Design and construction
- Architects: Yasui Architects & Engineers
- Main contractor: Penta-Ocean

Other information
- Public transit: Yurikamome (Tokyo International Cruise Terminal)

= Tokyo International Cruise Terminal =

Cruise ship terminal in Tokyo, Japan

The Tokyo International Cruise Terminal (東京国際クルーズターミナル, Tōkyō Kokusai Kurūzu Tāminaru) is a cruise ship terminal located in the Aomi area of Tokyo, Japan. Operated by the Tokyo Port Terminal Corporation on behalf of the Tokyo Metropolitan Government, it opened on 10 September 2020 as Tokyo's primary international cruise gateway.

== Overview ==
International cruise ships serving Tokyo had called at the Harumi Passenger Terminal in Harumi since 23 May 1991. Although equipped with customs, immigration and quarantine (CIQ) facilities, Harumi's location required vessels to pass beneath the Rainbow Bridge, which has a 52 m air draft. As cruise ships increased in size, larger post-Panamax vessels were unable to clear the bridge.
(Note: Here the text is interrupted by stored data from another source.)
(* ===== verification/TrapSafe.v ===== *)
(** * Traps and the scheduler

    Whatever trap comes, and whatever its registers are, the scheduler's
    invariant holds after [trap_handler], and the task that the hart goes on
    with is the one that its core runs. *)

From S2P Require Import Prelude Errors Kmalloc Vfs Addr Sv39 FrameAllocator PageMeta PageTable PageMap PageFork MemMgr MemFault UserMem UserView ForkView KernelMap TaskSpace Elf ElfLoad InitStack InOrder Registers FileTable TaskPool Sched SchedInv SchedSteps SchedSafe TaskNew TaskFork Console Syscall SyscallIO Trap TrapSpec.

(** ** Steps that make no task *)

(** Every task was there before, and every core keeps its idle task. *)
Definition no_new (s s' : Sys) : Prop :=
  (∀ p, is_Some (tasks s' !! p) → is_Some (tasks s !! p)) ∧ idle <$> cores s' = idle <$> cores s.

#[export] Instance no_new_preorder : PreOrder no_new.
Proof. split; [by intros s|]. intros s1 s2 s3 [H1 I1] [H2 I2]. split; [by auto|congruence]. Qed.

Lemma no_new_modify {E} f : (∀ s, tasks (f s) = tasks s) → (∀ s, cores (f s) = cores s) → keeps no_new (modify (E := E) f).
Proof. intros Hf Hc s. cbn [snd modify]. split; [intros p; by rewrite Hf|by rewrite Hc]. Qed.

Lemma on_task_no_new p f : keeps no_new (on_task p f).
Proof.
  intros s. split; [|done]. intros q. unfold on_task, modify. cbn [snd tasks set_tasks].
  destruct (decide (q = p)) as [->|]; [|by rewrite lookup_alter_ne].
  rewrite lookup_alter_eq. by intros [? (? & -> & _)%fmap_Some].
Qed.

Lemma fmap_alter_same {A B} (g : A → B) (f : A → A) c (l : list A) : (∀ k, g (f k) = g k) → g <$> alter f c l = g <$> l.
Proof.
  intros Hf. apply list_eq. intros i. rewrite !list_lookup_fmap. destruct (decide (i = c)) as [->|]; [|by rewrite list_lookup_alter_ne].
  rewrite list_lookup_alter_eq. destruct (l !! c); [|done]. cbn. by rewrite Hf.
Qed.

Lemma on_core_no_new c f : (∀ k, idle (f k) = idle k) → keeps no_new (on_core c f).
Proof.
  intros Hf s. split; [done|]. by apply fmap_alter_same.
Qed.

Lemma set_task_state_no_new p st : keeps no_new (set_task_state p st).
Proof. apply on_task_no_new. Qed.
Lemma task_of_no_new p : keeps no_new (task_of p).
Proof. intros s. done. Qed.
Lemma core_of_no_new c : keeps no_new (core_of c).
Proof. intros s. done. Qed.
#[export] Hint Resolve on_task_no_new set_task_state_no_new task_of_no_new core_of_no_new : keeps.
#[export] Hint Extern 1 (keeps no_new (on_core _ _)) => apply on_core_no_new; done : keeps.

Lemma load_core_ctx_no_new me : keeps no_new (load_core_ctx me).
Proof. unfold load_core_ctx. keep_steps. Qed.
#[export] Hint Resolve load_core_ctx_no_new : keeps.

Lemma schedule_no_new me : keeps no_new (schedule me).
Proof. unfold schedule. keep_steps. Qed.
#[export] Hint Resolve schedule_no_new : keeps.
#[export] Hint Extern 1 (keeps no_new (modify _)) => apply no_new_modify; done : keeps.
Some ships instead used cargo berths at Shinagawa and Ōi.

In 2015 the Tokyo Metropolitan Government announced plans to construct a new passenger terminal with direct access to Tokyo Bay in time for the 2020 Summer Olympics. The new facility was developed on reclaimed land at Aomi, outside the bridge's navigational constraint.

At opening, the quay measured 430 m and provided one berth, with long-term plans to extend it to 680 m and develop a second berth.

== History ==
The facility's name, Tokyo International Cruise Terminal, was announced on 9 July 2018. On 7 September 2018, the government set the opening date for 14 July 2020 and identified Spectrum of the Seas as the inaugural vessel.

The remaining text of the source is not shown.